■ Stored data entries
************

Lemma spawn_initial_inv (n : nat) (g : G) : Forall (cell_inv w h) (fst (spawn_initial w h n g)).
Proof.
  revert g. induction n as [|n IH]; intros g; simpl; [constructor|].
  destruct (uniform _ _ g) as [sp g1]. destruct (uniform _ _ g1) as [x g2].
  destruct (uniform _ _ g2) as [y g3].
  pose proof (init_inv sp (rect_coord x) (rect_coord y) g3) as [Hi _].
  destruct (Cell.init w h sp (rect_coord x) (rect_coord y) g3) as [c g4].
  pose proof (IH g4) as Hr. destruct (spawn_initial w h n g4) as [cs g5].
  constructor; done.
Qed.

Lemma init_state_inv (g : G) : state_inv (init_state w h g).
Proof.
  unfold init_state. pose proof (spawn_initial_inv num_cells g) as Hc.
  destruct (spawn_initial w h num_cells g) as [cs g']. split; [done|].
  unfold music_ok. cbn. auto.
Qed.

Lemma reachable_inv (st : state G) : reachable w h st -> state_inv st.
Proof.
  induction 1 as [g|st st' _ IH Hs]; [apply init_state_inv|].
  destruct Hs as [evs st st' E]. exact (proj1 (loop_iteration_preserves _ _ _ E IH)).
Qed.

(** C1: in every reachable state every cell has an age within its
    lifespan, a lifespan in [1..72], is dead exactly when its age has
    reached its lifespan (so a dead cell is culled at the next
    iteration and a live one has ticks left), has the sprite's size,
    and holds the pool of a cell that has eaten on each tick of its
    life; and the music player plays track 0 or 1, the one its index
    names. *)
Theorem reachable_cells_within_lifespan (st : state G) :
  reachable w h st ->
  Forall (fun c =>
    0 <= iterations_since_birth c <= max_iterations c /\
    min_lifespan <= max_iterations c <= max_lifespan /\
    dead c = (max_iterations c <=? iterations_since_birth c) /\
    rect_w c = w /\ rect_h c = h /\
    cell_activity c = pool_after (Z.to_nat (iterations_since_birth c))) (cells st) /\
  music_ok (player st).
Proof.
  intros Hr. destruct (reachable_inv st Hr) as [Hall Hm]. split; [|done].
  eapply Forall_impl; [exact Hall|]. intros c (Hw & Hh & Ha & Hl & Hd & Hp & _). auto 7.
Qed.

(** The pool of a cell of age at most 72 can feed it and has no
    starving tick counted. *)
Definition starve_free (k : nat) : bool :=
  (CellActivity.nutrients (pool_after k) .>= CellActivity.nutrient_consumption) &&
  (CellActivity.iterations_without_nutrients (pool_after k) =? 0).

Lemma starve_table : forallb starve_free (seq 0 (S (Z.to_nat max_lifespan))) = true.
Proof. vm_compute. reflexivity. Qed.

(** C2: no cell of a reachable state has ever starved or can starve on
    its next tick: its starving-tick count is [0] and its pool holds at
    least [0.1].  The starvation branch of [CellActivity.update_activity]
    (lines 27-33) is dead code: a lifespan is at most 72 ticks and a
    pool lasts 1000. *)
Theorem no_cell_starves (st : state G) :
  reachable w h st ->
  Forall well_fed (cells st).
Proof.
  intros Hr. destruct (reachable_inv st Hr) as [Hall _].
  eapply Forall_impl; [exact Hall|]. intros c (_ & _ & Ha & Hm & _ & Hp & _).
  assert (Hk : In (Z.to_nat (iterations_since_birth c)) (seq 0 (S (Z.to_nat max_lifespan))))
    by (apply in_seq; unfold max_lifespan in *; lia).
  pose proof (proj1 (forallb_forall _ _) starve_table _ Hk) as Hs.
  unfold starve_free in Hs. unfold well_fed. rewrite Hp. bools. destruct Hs as [Hge Hz]. auto.
Qed.

(** C3: after every iteration of the loop from a reachable state, every
    cell is inside the window: [0 <= x <= 907 - width] and
    [0 <= y <= 838 - height] (when the sprite fits), children born in
    the iteration included, since the loop also visits them. *)
Theorem step_in_bounds (st st' : state G) :
  reachable w h st -> step w h st st' -> Forall in_bounds (cells st').
Proof.
  intros Hr Hs. destruct Hs as [evs st st' E].
  exact (proj2 (loop_iteration_preserves _ _ _ E (reachable_inv st Hr))).
Qed.
(** A cell of the invariant that has age [0] is alive (its lifespan is
    at least 1). *)
Lemma cell_inv_age0_alive (c : cell) :
  cell_inv w h c -> age_is 0 c = true -> dead c = false.
Proof.
  intros (_ & _ & _ & [Hm _] & Hd & _) Hz. unfold age_is in Hz. apply Z.eqb_eq in Hz.
  rewrite Hd, Hz. apply Z.leb_gt. unfold min_lifespan in Hm. lia.
Qed.
Lemma pendingRequests_NoDup (rs : gmap string RequestRow) :
  NoDup (ID <$> pendingRequests rs).
Proof.
  unfold pendingRequests. rewrite merge_sort_Permutation, <- list_fmap_compose.
  apply (sublist_NoDup _ (map_to_list rs).*1).
  - apply NoDup_fst_map_to_list.
  - apply (fmap_sublist fst), sublist_filter.
Qed.

Lemma pendingRequests_nil (rs : gmap string RequestRow) :
  pendingRequests rs = [] ↔
  ∀ id row, rs !! id = Some row → status row ≠ "pending".
Proof.
  split.
  - intros Hnil id row Hl Hs.
    assert (Hin : mkRequest id row ∈ pendingRequests rs)
      by (apply elem_of_pendingRequests; eauto).
    rewrite Hnil in Hin. by apply not_elem_of_nil in Hin.
  - intros Hno. destruct (pendingRequests rs) as [|req l] eqn:Heq; [done|].
    assert (Hin : req ∈ pendingRequests rs) by (rewrite Heq; left).
    apply elem_of_pendingRequests in Hin as (id & row & _ & Hl & Hs).
    by destruct (Hno id row Hl).
Qed.

(** The groups of a cycle: the requests of one key, in the order of
    discovery. *)
Lemma groupByPair_lookup (requests : list QuoteRequest) key :
  groupByPair requests !! key =
  match filter (λ req, pairKey req = key) requests with
  | [] => None
  | group => Some group
  end.
Proof.
  unfold groupByPair. induction requests as [|req rest IH] using rev_ind.
  - done.
  - rewrite foldl_snoc, filter_app.
    destruct (decide (pairKey req = key)) as [<-|Hne].
    + rewrite lookup_insert_eq, IH.
      rewrite (filter_cons_True _ req []) by done.
      by destruct (filter _ rest).
    + rewrite lookup_insert_ne by done. rewrite IH.
      rewrite (filter_cons_False _ req []) by done.
      by rewrite app_nil_r.
Qed.

Lemma groupByPair_Some (requests : list QuoteRequest) key group :
  groupByPair requests !! key = Some group →
  group ≠ [] ∧ ∀ req, req ∈ group ↔ req ∈ requests ∧ pairKey req = key.
Proof.
  rewrite groupByPair_lookup. intros Hg.
  assert (Heq : group = filter (λ req, pairKey req = key) requests)
    by (destruct (filter _ requests); congruence).
  split.
  - intros ->. by rewrite <- Heq in Hg.
  - intros req. rewrite Heq, list_elem_of_filter. tauto.
Qed.

Lemma groupByPair_of (requests : list QuoteRequest) req :
  req ∈ requests →
  ∃ group, groupByPair requests !! pairKey req = Some group ∧ req ∈ group.
Proof.
  intros Hin. rewrite groupByPair_lookup.
  assert (Hreq : req ∈ filter (λ r, pairKey r = pairKey req) requests)
    by (by apply list_elem_of_filter).
  destruct (filter _ requests) as [|r0 g]; [by apply elem_of_nil in Hreq|].
  eauto.
Qed.

Context {F : Type} (env : Env F).

Lemma rangeOrder_Permutation n (m : gmap string (list QuoteRequest)) :
  rangeOrder env n m ≡ₚ map_to_list m.
Proof. apply merge_sort_Permutation. Qed.

Lemma elem_of_rangeOrder n (m : gmap string (list QuoteRequest)) key group :
  (key, group) ∈ rangeOrder env n m ↔ m !! key = Some group.
Proof. by rewrite rangeOrder_Permutation, elem_of_map_to_list. Qed.


Lemma rankIn_lookup (l : list (string * list QuoteRequest)) i kg :
  NoDup l.*1 → l !! i = Some kg → rankIn l kg.1 = i.
Proof.
  intros Hnd Hi. unfold rankIn.
  destruct (list_find_elem_of (λ kg', kg'.1 = kg.1) l kg) as [[j kg'] Hfind];
    [by eapply list_elem_of_lookup_2|done|].
  rewrite Hfind. apply list_find_Some in Hfind as (Hj & Hkey & _).
  apply (NoDup_lookup l.*1 j i kg.1); [done|..];
    rewrite list_lookup_fmap; [rewrite Hj|rewrite Hi]; simpl; congruence.
Qed.

#[local] Instance visitedBefore_trans n : Transitive (visitedBefore env n).
Proof. intros a b c. unfold visitedBefore. lia. Qed.

#[local] Instance visitedBefore_total n : Total (visitedBefore env n).
Proof. intros a b. unfold visitedBefore. lia. Qed.

(** Every order of the entries of a map is the order of the visit under
    some ranking: the model leaves the order of a [range] as open as Go
    does. *)
Lemma rangeOrder_any n (m : gmap string (list QuoteRequest)) l :
  l ≡ₚ map_to_list m →
  (∀ key, rangePriority env n key = rankIn l key) →
  rangeOrder env n m = l.
Proof.
  intros Hperm Hrank.
  assert (Hnd : NoDup l.*1) by (rewrite Hperm; apply NoDup_fst_map_to_list).
  assert (Hsorted : ∀ l1 l2, l = l1 ++ l2 → StronglySorted (visitedBefore env n) l2).
  { intros l1 l2. revert l1. induction l2 as [|x l2 IH]; intros l1 Hl.
    - constructor.
    - constructor.
      + apply (IH (l1 ++ [x])). by rewrite <- app_assoc.
      + apply Forall_forall. intros y Hy.
        apply list_elem_of_lookup in Hy as [j Hj].
        unfold visitedBefore. rewrite !Hrank.
        rewrite (rankIn_lookup l (length l1) x Hnd),
                (rankIn_lookup l (length l1 + S j) y Hnd); [lia|..].
        * rewrite Hl, lookup_app_r by lia.
          by replace (length l1 + S j - length l1) with (S j) by lia.
        * rewrite Hl. by apply list_lookup_middle. }
  apply (Sorted_unique_strong (visitedBefore env n)).
  - intros x1 x2 Hx1 Hx2 H12 H21.
    rewrite rangeOrder_Permutation, <- Hperm in Hx1.
    apply list_elem_of_lookup in Hx1 as [i1 Hi1].
    apply list_elem_of_lookup in Hx2 as [i2 Hi2].
    unfold visitedBefore in H12, H21. rewrite !Hrank in H12, H21.
    rewrite (rankIn_lookup l i1 x1 Hnd Hi1), (rankIn_lookup l i2 x2 Hnd Hi2)
      in H12, H21.
    assert (i1 = i2) as -> by lia. congruence.
  - apply Sorted_merge_sort, _.
  - apply StronglySorted_Sorted, (Hsorted []). done.
  - by rewrite rangeOrder_Permutation.
Qed.

End discovery.

Section cycle.
Context {F : Type} `{RateNum F} (env : Env F).
Implicit Types (w : World F) (requests : list QuoteRequest).

Lemma rangePairs_other groups usdRates w id :
  (∀ key group, (key, group) ∈ groups → id ∉ ID <$> group) →
  quote_requests (worldOf (rangePairs env groups usdRates w)) !! id
  = quote_requests w !! id.
Proof.
  revert w. induction groups as [|[key group] groups IH]; intros w Hid; [done|].
  simpl.
  pose proof (processCurrencyPairWithRates_other env key group usdRates w id)
    as Hone.
  destruct (processCurrencyPairWithRates env key group usdRates w) as [w1|msg w1];
    simpl in *.
  - rewrite IH.
    + apply Hone. apply (Hid key). left.
    + intros k g Hin. apply (Hid k). by right.
  - apply Hone. apply (Hid key). left.
Qed.

(** The groups a cycle ranges over hold discovered requests only. *)
Lemma rangeOrder_groupByPair n requests key group :
  (key, group) ∈ rangeOrder env n (groupByPair requests) →
  group ≠ [] ∧ ∀ req, req ∈ group ↔ req ∈ requests ∧ pairKey req = key.
Proof. rewrite elem_of_rangeOrder. apply groupByPair_Some. Qed.

Lemma extractUniqueCurrencies_from requests req :
  req ∈ requests → From req ∈ extractUniqueCurrencies requests.
Proof.
  unfold extractUniqueCurrencies. rewrite elem_of_elements.
  induction requests as [|r rest IH] using rev_ind.
  - intros Hin. by apply elem_of_nil in Hin.
  - rewrite foldl_snoc, elem_of_app, list_elem_of_singleton.
    intros [Hin| ->]; set_solver.
Qed.

Lemma extractUniqueCurrencies_nonempty requests :
  requests ≠ [] → extractUniqueCurrencies requests ≠ [].
Proof.
  destruct requests as [|req rest]; [done|]. intros _ Hnil.
  assert (Hin : From req ∈ extractUniqueCurrencies (req :: rest))
    by (apply extractUniqueCurrencies_from; left).
  rewrite Hnil in Hin. by apply not_elem_of_nil in Hin.
Qed.
(** X8.  The record of a document fits the output format: the title is
    not empty and carries no white space at its ends; every entry of the
    outline, from the bookmarks or from the content, has a level among H1,
    H2 and H3 and a text of at least three characters without white space
    at its ends; and when the outline of the document is one of pypdf,
    every entry has a page number of at least 1. *)
Theorem X8_record_well_formed (set_iter : list Q -> list Q)
    (extract_text : list char -> str) (d : pdf) :
  let r := process_single_pdf set_iter extract_text d in
  Result.title r <> [] /\
  strip (Result.title r) = Result.title r /\
  Forall labelled_entry (Result.outline r) /\
  (read_by_pypdf d = true -> Forall well_formed_entry (Result.outline r)).
Proof.
  unfold process_single_pdf. simpl.
  assert (Hcontent : forall e,
             In e (extract_outline_from_content set_iter d) ->
             well_formed_entry e).
  { intros e He. unfold extract_outline_from_content in He.
    destruct (pages d) as [pages|]; [|destruct He].
    now apply content_entry_well_formed in He. }
  split; [|split; [|split]].
  - destruct (extract_title_cases extract_text d)
      as [(t & E & ->) | (_ & [(t & E & ->) | (_ & ->)])].
    + now apply metadata_title_some in E.
    + apply content_title_some in E as [_ Hlen].
      destruct t; [simpl in Hlen; lia | discriminate].
    + discriminate.
  - destruct (extract_title_cases extract_text d)
      as [(t & E & ->) | (_ & [(t & E & ->) | (_ & ->)])].
    + now apply metadata_title_some in E.
    + now apply content_title_some in E.
    + reflexivity.
  - apply Forall_forall. intros e He. unfold extract_outline in He.
    destruct (extract_outline_from_bookmarks d) as [|e0 es] eqn:E.
    + now apply well_formed_labelled, Hcontent.
    + apply (bookmark_entry_labelled d). now rewrite E.
  - intros Hp. apply Forall_forall. intros e He. unfold extract_outline in He.
    rewrite (pypdf_outline_dropped d Hp) in He. now apply Hcontent.
Qed.

(** An entry of page 0: the outline of a document whose bookmark is an
    object without [children] and with a page that the look-up does not
    find. *)
Example page_zero_entry :
  extract_outline CPython.set_iter
    {| metadata := Ok None;
       outline := Ok [Destination (lit "Annex") (Some Not_found) None];
       pages := Ok [] |} =
  [ {| Entry.level := lit "H1"; Entry.text := lit "Annex"; Entry.page := 0%nat |} ].
Proof. reflexivity. Qed.

(** X9.  When the metadata give no title, the title has between 6 and
    149 characters: it is a line of the first page within these bounds
    or the fallback text. *)
Theorem X9_title_length_without_metadata (extract_text : list char -> str)
    (d : pdf) (Hmeta : extract_title_from_metadata d = None) :
  (6 <= List.length (extract_title extract_text d) <= 149)%nat.
Proof.
  destruct (extract_title_cases extract_text d)
    as [(t & E & _) | (_ & [(t & E & ->) | (_ & ->)])].
  - congruence.
  - now apply content_title_some in E.
  - simpl. lia.
Qed.

Lemma X9_title_length_without_metadata_witness :
  let d := {| metadata := Raised; outline := Ok [];
              pages := Ok [{| Page.width := 612;
                              Page.chars := glyphs "Tiny" 30 ++
                                            glyphs "  A longer line  " 10 |}] |} in
  extract_title_from_metadata d = None /\
  (6 <= List.length (extract_title plain_text d) <= 149)%nat.
Proof.
  intros d.
  assert (Hmeta : extract_title_from_metadata d = None) by reflexivity.
  split; [exact Hmeta|].
  exact (X9_title_length_without_metadata plain_text d Hmeta).
Defined.

(** ** Bookmarks with short titles *)

(** X10.  A document whose bookmarks all have a trimmed title of at
    most two characters gets no outline from its bookmarks, and its outline
    is the one of the content pipeline; the bookmarks are those that the
    traversal visits, the members of the lists and of the [children] that
    are sequences. *)
Theorem X10_short_titles_fall_back (set_iter : list Q -> list Q) (d : pdf)
    (forest : list bookmark)
    (Hforest : outline d = Ok forest)
    (Hshort : forall depth title page children,
        In (depth, Destination title page children)
           (flat_map (preorder 1) forest) ->
        (List.length (strip title) <= 2)%nat) :
  extract_outline_from_bookmarks d = [] /\
  extract_outline set_iter d = extract_outline_from_content set_iter d.
Proof.
  assert (Hnone : extract_outline_from_bookmarks d = []).
  { unfold extract_outline_from_bookmarks. rewrite Hforest.
    destruct forest as [|b forest]; [reflexivity|].
    rewrite process_bookmark_spec.
    destruct (iterates_method (Items (b :: forest))); [reflexivity|].
    rewrite app_nil_l. cbn [preorder].
    apply flat_map_nil. intros [depth node] Hv. unfold visited_entry. simpl.
    destruct node as [items | title page children]; [reflexivity|].
    specialize (Hshort depth title page children Hv).
    destruct (Nat.ltb_spec 2 (List.length (strip title))); [lia | reflexivity]. }
  split; [exact Hnone|]. unfold extract_outline. now rewrite Hnone.
Qed.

************

■ EXERCISE GOAL
Exact duplication is required for the lines above, from the line that contains "exact (X9_title_length_without_metadata plain_text" to the line that contains "is the one of", inclusive; omit all others.

■ PROBLEM SOLUTION
  exact (X9_title_length_without_metadata plain_text d Hmeta).
Defined.

(** ** Bookmarks with short titles *)

(** X10.  A document whose bookmarks all have a trimmed title of at
    most two characters gets no outline from its bookmarks, and its outline
    is the one of the content pipeline; the bookmarks are those that the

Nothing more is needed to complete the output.